━━━━━ Record excerpts
(** C19. On and off again.  If the switcher is turned on, used in any way, and turned off
    while nothing outside fails, every logical CPU is back on its own physical CPU and
    the CPUs that were online before are online again. *)
Theorem switcher_roundtrip e s ret s1 l e' :
  boot_ok s -> (forall k, thread_state s k = NoThread) ->
  bL_switcher_enable e s = (ret, s1) -> ret = 0 -> Forall (sw_event_ok s) l ->
  env_ok e' -> notify_result e' BL_NOTIFY_PRE_DISABLE = 0 ->
  exists s2 s3, sw_run l s1 = Some s2 /\ bL_switcher_disable e' s2 = Some s3
    /\ bL_switcher_active s3 = false
    /\ (forall k, cpu_logical_map s3 k = cpu_logical_map s k)
    /\ (forall k, 0 <= k < NR_CPUS ->
          cpumask_test_cpu k (cpu_online_mask s3) = cpumask_test_cpu k (cpu_online_mask s))
    /\ (forall i, i ∈ (pairs s).*1 -> running_on s3 i = cpu_logical_map s i).
Proof.
  intros Hb Hnt He Hr Hl Henv Hpre. pose proof (enable_on e s ret s1 Hb Hnt He Hr) as Hon.
  destruct (sw_run_on s l s1 Hon Hl) as (s2 & Es & [Hok2 Ht2 Ha2]). exists s2.
  unfold bL_switcher_disable, bL_activation_notify. rewrite Ha2, Hpre. cbn [negb nonzero Z.eqb].
  set (s2' := emit _ s2 <| bL_switcher_active := false |>).
  destruct (restore_clusters_ok s e' (cpus_of (cpu_online_mask s2')) s2') as (s3 & -> & Hok3 & A3 & M3 & _);
    [apply NoDup_cpus_of|done|intros i; by apply (online_pairs s s2)|by apply (sw_ok_view s s2)|..].
  { intros i Hi%(online_pairs s s2); [|done]. by apply Ht2. }
  cbn [mbind option_bind]. eexists. split; [done|]. split; [reflexivity|].
  destruct (restore_cpus_online e' s3 (eo_cpu e' Henv) A3) as ([Rm Rr _ Ra _ _ _] & _ & Ro).
  set (s4 := bL_switcher_restore_cpus e' s3) in *. clearbody s4. simpl.
  assert (Hi3 : forall i, i ∈ (pairs s).*1 -> cpu_logical_map s3 i = cpu_logical_map s i).
  { intros i Hi. apply M3. by apply (online_pairs s s2). }
  split_and!.
  - by rewrite Ra.
  - intros k. rewrite Rm. destruct (decide (k ∈ (pairs s).*1)) as [|Hk1]; [auto|].
    destruct (decide (k ∈ (pairs s).*2)) as [Hk2|]; [|by apply (so_rest _ _ Hok3)].
    apply list_elem_of_fmap in Hk2 as ([i j] & -> & Hij). cbn [snd].
    assert (Hi : i ∈ (pairs s).*1) by (apply list_elem_of_fmap; by exists (i, j)).
    destruct (so_map _ _ Hok3 i j Hij) as [[_ ?]|[E E']]; [done|]. rewrite Hi3 in E by done. congruence.
  - intros k Hk. rewrite Ro, (so_online _ _ Hok3), (so_removed _ _ Hok3) by done.
    case_bool_decide as Hin; simpl; [|by rewrite andb_true_r].
    apply list_elem_of_fmap in Hin as ([i j] & -> & Hij). cbn [fst].
    by destruct (po_online _ _ (pairs_matching s) i j Hij) as [[_ ->]%elem_of_cpus_of _].
  - intros i Hi. rewrite Rr, (so_run _ _ Hok3) by done. auto.
Qed.

(** * Requests *)

Lemma serve_request s0 e cpu s h :
  sw_on s0 s -> cpu ∈ (pairs s0).*1 -> cpu_pm_enter e = 0 -> thread_state s cpu = Waiting ->
  wanted_cluster (bL_threads s cpu) <> -1 -> completer (bL_threads s cpu) = Some h ->
  exists s2, sw_run (repeat (SwThread e cpu) 2) s = Some s2
    /\ EvCompleter h (completer_cookie (bL_threads s cpu)) ∈ log s2.
Proof.
  intros Hon Hi He Hp Hw Hc.
  assert (E1 : bL_switcher_thread_step e cpu s = Some (thread_take cpu s)).
  { unfold bL_switcher_thread_step. by rewrite Hp, (proj2 (Z.eqb_neq _ _) Hw). }
  cbn [repeat sw_run sw_step]. rewrite E1. cbn [mbind option_bind]. unfold bL_switcher_thread_step, thread_take.
  rewrite pc_goto, decide_True by done. set (s1 := goto_pc _ _ _).
  assert (Hok1 : sw_ok s0 s1) by (apply (sw_ok_view s0 s); [done|apply Hon]).
  unfold thread_run. rewrite (proj2 (Z.eqb_neq _ _) Hw).
  destruct (switch_to_ok s0 e cpu (wanted_cluster (bL_threads s cpu)) s1 Hok1 Hi He) as (ret & s2 & -> & _).
  cbn. rewrite Hc. eexists. split; [reflexivity|]. simpl. set_solver.
Qed.


(** ** A request that is lost *)

Lemma restore_busy s0 e i c comp ck h s :
  sw_ok s0 s -> i ∈ (pairs s0).*1 -> env_ok e -> task (bL_threads s i) = TTask ->
  thread_state s i = Taken c comp ck -> c = cluster_of s0 i -> completer (bL_threads s i) = Some h ->
  exists s', restore_cluster e i s = Some s' /\ completer (bL_threads s' i) = Some h
    /\ thread_state s' i = NoThread.
Proof.
  intros Hok Hi He Et Hp Hc Hcm. unfold restore_cluster. rewrite Et. set (s1 := upd_thread i _ s).
  assert (Hok1 : sw_ok s0 s1) by (by apply (sw_ok_view s0 s)).
  assert (Hp1 : thread_state s1 i = Taken c comp ck) by done.
  unfold kthread_stop. rewrite !Hp1.
  destruct (thread_run_ok s0 e i c comp ck s1 Hok1 Hi (eo_pm e He)) as (s2 & -> & Hok2 & T & P & _ & M & _).
  cbn [mbind option_bind]. assert (Hok3 : sw_ok s0 (goto_pc i NoThread s2)) by (by apply (sw_ok_view s0 s2)).
  rewrite (so_orig _ _ Hok3 i Hi).
  assert (Em : cpu_logical_map s2 i = cpu_logical_map s0 i).
  { apply M; [apply He|done|]. rewrite Hc. pose proof (cluster_nonneg (cpu_logical_map s0 i)). unfold cluster_of. lia. }
  unfold cluster_of. cbn. rewrite Em, Z.eqb_refl. eexists; split; [reflexivity|].
  rewrite pc_goto, decide_True by done. split; [|done]. simpl. rewrite T. unfold s1.
  by rewrite threads_upd, decide_True.
Qed.

Lemma restore_clusters_busy s0 e l i c comp ck h s :
  NoDup l -> env_ok e -> (forall k, k ∈ l -> k ∈ (pairs s0).*1) ->
  sw_ok s0 s -> (forall k, k ∈ l -> thread_ok s0 s k) -> i ∈ l ->
  task (bL_threads s i) = TTask -> thread_state s i = Taken c comp ck -> c = cluster_of s0 i ->
  completer (bL_threads s i) = Some h ->
  exists s', restore_clusters e l s = Some s' /\ bL_switcher_active s' = bL_switcher_active s
    /\ completer (bL_threads s' i) = Some h /\ thread_state s' i = NoThread.
Proof.
  intros Hn He Hl Hok Ht Hi Et Hp Hc Hcm. revert s Hok Ht Et Hp Hcm.
  induction Hn as [|j l Hj Hn IH]; intros s Hok Ht Et Hp Hcm; [by apply elem_of_nil in Hi|].
  destruct (restore_cluster_ok s0 e j s Hok) as (s1 & E1 & Hok1 & A1 & M1 & K1); [apply Ht|apply Hl|done|]; [set_solver..|].
  assert (Ht1 : forall k, k ∈ l -> thread_ok s0 s1 k).
  { intros k Hk. assert (Hki : k <> j) by (by intros ->). specialize (Ht k ltac:(set_solver)).
    destruct (K1 k Hki) as (E2 & E3 & E4); [apply Hl; set_solver|]. unfold thread_ok in *. by rewrite E2, E3, E4. }
  cbn [restore_clusters]. rewrite E1. cbn [mbind option_bind]. destruct (decide (i = j)) as [->|Hij].
  - destruct (restore_busy s0 e j c comp ck h s) as (s1' & E1' & C1 & P1); try done; [apply Hl; set_solver|].
    rewrite E1 in E1'. injection E1' as <-.
    destruct (restore_clusters_ok s0 e l s1) as (s2 & -> & _ & A2 & _ & K2); [done|done|set_solver|done..|].
    exists s2. destruct (K2 j Hj) as (_ & -> & ->); [apply Hl; set_solver|]. split_and!; try done. congruence.
  - assert (Hil : i ∈ l) by set_solver. destruct (K1 i Hij) as (_ & E3 & E4); [apply Hl; set_solver|].
    destruct (IH ltac:(set_solver) Hil s1) as (s2 & E2 & A2 & ? & ?); rewrite ?E3, ?E4; try done.
    exists s2. split_and!; try done. congruence.
Qed.

Lemma start_threads_completer e l s i :
  completer (bL_threads (foldl (start_thread e) s l) i) = completer (bL_threads s i).
Proof.
  revert s. induction l as [|j l IH]; intros s; [done|]. cbn [foldl]. rewrite IH. unfold start_thread, bL_switcher_thread_create.
  destruct (thread_error e j); rewrite threads_upd; (case_decide as Hji; [subst|]); simpl;
    rewrite ?fn_lookup_insert, ?fn_lookup_insert_ne by done; done.
Qed.

Lemma enable_completer e s s' i :
  bL_switcher_active s = false -> bL_switcher_enable e s = (0, s') ->
  completer (bL_threads s' i) = completer (bL_threads s i).
Proof.
  intros Ha. unfold bL_switcher_enable, bL_activation_notify. rewrite Ha.
  set (s1 := emit (EvNotify BL_NOTIFY_PRE_ENABLE) s).
  destruct (nonzero (notify_result e BL_NOTIFY_PRE_ENABLE)) eqn:Hne.
  { rewrite Hne. intros [= E _]. by rewrite E in Hne. }
  pose proof (halve_cpus_ok e s1 Ha) as Hh. destruct (bL_switcher_halve_cpus e s1) as [ret1 s2].
  destruct (nonzero ret1) eqn:Hr1; [intros [= E _]; by rewrite E in Hr1|]. intros [= E <-].
  destruct (proj1 Hh E) as [_ _ _ _ _ _ _ T _]. simpl. rewrite start_threads_completer. by rewrite T.
Qed.

(** A request can be lost.  If a CPU is asked to switch while its thread is in the
    middle of an earlier request, for the CPU's own cluster, the request is accepted; if the
    switcher is then turned off before the thread looks again, the thread leaves without
    having served it and the handler stays behind.  When the switcher is turned on again,
    every request for that CPU is refused as busy. *)
Theorem request_lost_on_disable s0 s e cpu c comp ck c' h ck' s1 :
  sw_on s0 s -> cpu ∈ (pairs s0).*1 -> task (bL_threads s cpu) = TTask ->
  thread_state s cpu = Taken c comp ck -> c = cluster_of s0 cpu ->
  bL_switch_request_cb cpu c' (Some h) ck' s = (0, s1) ->
  env_ok e -> notify_result e BL_NOTIFY_PRE_DISABLE = 0 ->
  exists s2, bL_switcher_disable e s1 = Some s2
    /\ completer (bL_threads s2 cpu) = Some h /\ thread_state s2 cpu = NoThread
    /\ forall e' s3, bL_switcher_enable e' s2 = (0, s3) -> task (bL_threads s3 cpu) = TTask ->
         forall c'' comp'' ck'', bL_switch_request_cb cpu c'' comp'' ck'' s3 = (- EBUSY, s3).
Proof.
  intros Hon Hi Et Hp Hc. unfold bL_switch_request_cb at 1. unfold request_check, request_post. rewrite Et.
  destruct ((cpu <? 0) || (NR_CPUS <=? cpu)) eqn:Hb; [by intros [= E _]|].
  destruct (completer (bL_threads s cpu)) eqn:Ec; [by intros [= E _]|]. intros [= <-] He Hpre.
  set (t := bL_threads s cpu <| completer := Some h |> <| completer_cookie := ck' |> <| wanted_cluster := c' |>).
  assert (Hon1 : sw_on s0 (upd_thread cpu t s)) by (by apply sw_on_request).
  assert (Ht : bL_threads (upd_thread cpu t s) cpu = t) by (by rewrite threads_upd, decide_True).
  set (s1 := upd_thread cpu t s) in *. assert (Hp1 : thread_state s1 cpu = Taken c comp ck) by done. clearbody s1.
  unfold bL_switcher_disable, bL_activation_notify. rewrite (sn_active _ _ Hon1), Hpre. cbn [negb nonzero Z.eqb].
  set (s2 := emit _ s1 <| bL_switcher_active := false |>). destruct Hon1 as [O1 T1 _].
  destruct (restore_clusters_busy s0 e (cpus_of (cpu_online_mask s2)) cpu c comp ck h s2) as (s3 & -> & A3 & C3 & P3);
    [apply NoDup_cpus_of|done|intros i; by apply (online_pairs s0 s1)|by apply (sw_ok_view s0 s1)|..|done|done| |].
  { intros i Hx%(online_pairs s0 s1); [|done]. by apply T1. }
  { by apply (online_pairs s0 s1). }
  { simpl. by rewrite Ht. }
  { simpl. by rewrite Ht. }
  cbn [mbind option_bind]. eexists; split; [reflexivity|].
  destruct (restore_cpus_online e s3 (eo_cpu e He) A3) as ([_ _ _ Ra Rt Rp _] & _).
  set (s4 := bL_switcher_restore_cpus e s3) in *. clearbody s4. simpl. rewrite Rt, Rp. split_and!; try done.
  intros e' s5 E5 Et5 c'' comp'' ck''. unfold bL_switch_request_cb, request_check, request_post.
  rewrite Hb, Et5. apply enable_completer with (i := cpu) in E5; [|by simpl; rewrite Ra, A3]. rewrite E5. simpl. by rewrite Rt, C3.
Qed.
End switcher.

(** * Witnesses *)

(** Two A15s and three A7s, all online. *)
Definition sample_bls : bls :=
  {| cpu_logical_map := fun i => if i <? 2 then i else 256 + (i - 2);
     running_on := fun i => if i <? 2 then i else 256 + (i - 2);
     cpu_online_mask := 31; bL_gic_id := fun _ _ => -1;
     bL_switcher_cpu_pairing := fun _ => -1; bL_switcher_cpu_original_cluster := fun _ => 0;
     bL_switcher_removed_logical_cpus := 0; bL_switcher_active := false;
     bL_threads := fun _ => mk_thread TNull 0 None 0; thread_state := fun _ => NoThread; log := [] |}.

Definition sample_env : env := mk_env id (fun _ => 0) (fun _ => 0) (fun _ => 0) (fun _ => 0) 0 0 (fun _ => None).

Definition sample_on : bls := (bL_switcher_enable (H := big_LITTLE_MP) sample_env sample_bls).2.

(** CPU 0 switched to the A7s, and a request to switch it back taken by its thread. *)
Definition sample_events : list sw_event :=
  [SwRequest 0 1 (Some 7) 70; SwThread sample_env 0; SwThread sample_env 0;
   SwRequest 0 0 None 0; SwThread sample_env 0].
Definition sample_busy : bls := default sample_bls (sw_run (H := big_LITTLE_MP) sample_events sample_on).

Lemma pair_eta {A B} (p : A * B) a : p.1 = a -> p = (a, p.2).
Proof. destruct p. simpl. by intros ->. Qed.

Lemma sample_boot_ok : boot_ok (H := big_LITTLE_MP) sample_bls.
Proof.
  assert (Hin : forall i, i ∈ cpus_of (H := big_LITTLE_MP) (cpu_online_mask sample_bls) -> i ∈ [0; 1; 2; 3; 4]).
  { intros i Hi. vm_compute in Hi. exact Hi. }
  split; [done|done|..].
  - intros i Hi%Hin. rewrite !elem_of_cons, elem_of_nil in Hi. destruct_or! Hi; try done; by subst.
  - intros i j Hi%Hin Hj%Hin. simpl. rewrite !elem_of_cons, elem_of_nil in Hi, Hj.
    destruct (Z.ltb_spec i 2), (Z.ltb_spec j 2); lia.
Qed.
━━━━━━━━━━
Your answer must be the lines above, unchanged, from the first one through the line that holds "boot_ok s ->", inclusive, and no others.

(** C19. On and off again.  If the switcher is turned on, used in any way, and turned off
    while nothing outside fails, every logical CPU is back on its own physical CPU and
    the CPUs that were online before are online again. *)
Theorem switcher_roundtrip e s ret s1 l e' :
  boot_ok s -> (forall k, thread_state s k = NoThread) ->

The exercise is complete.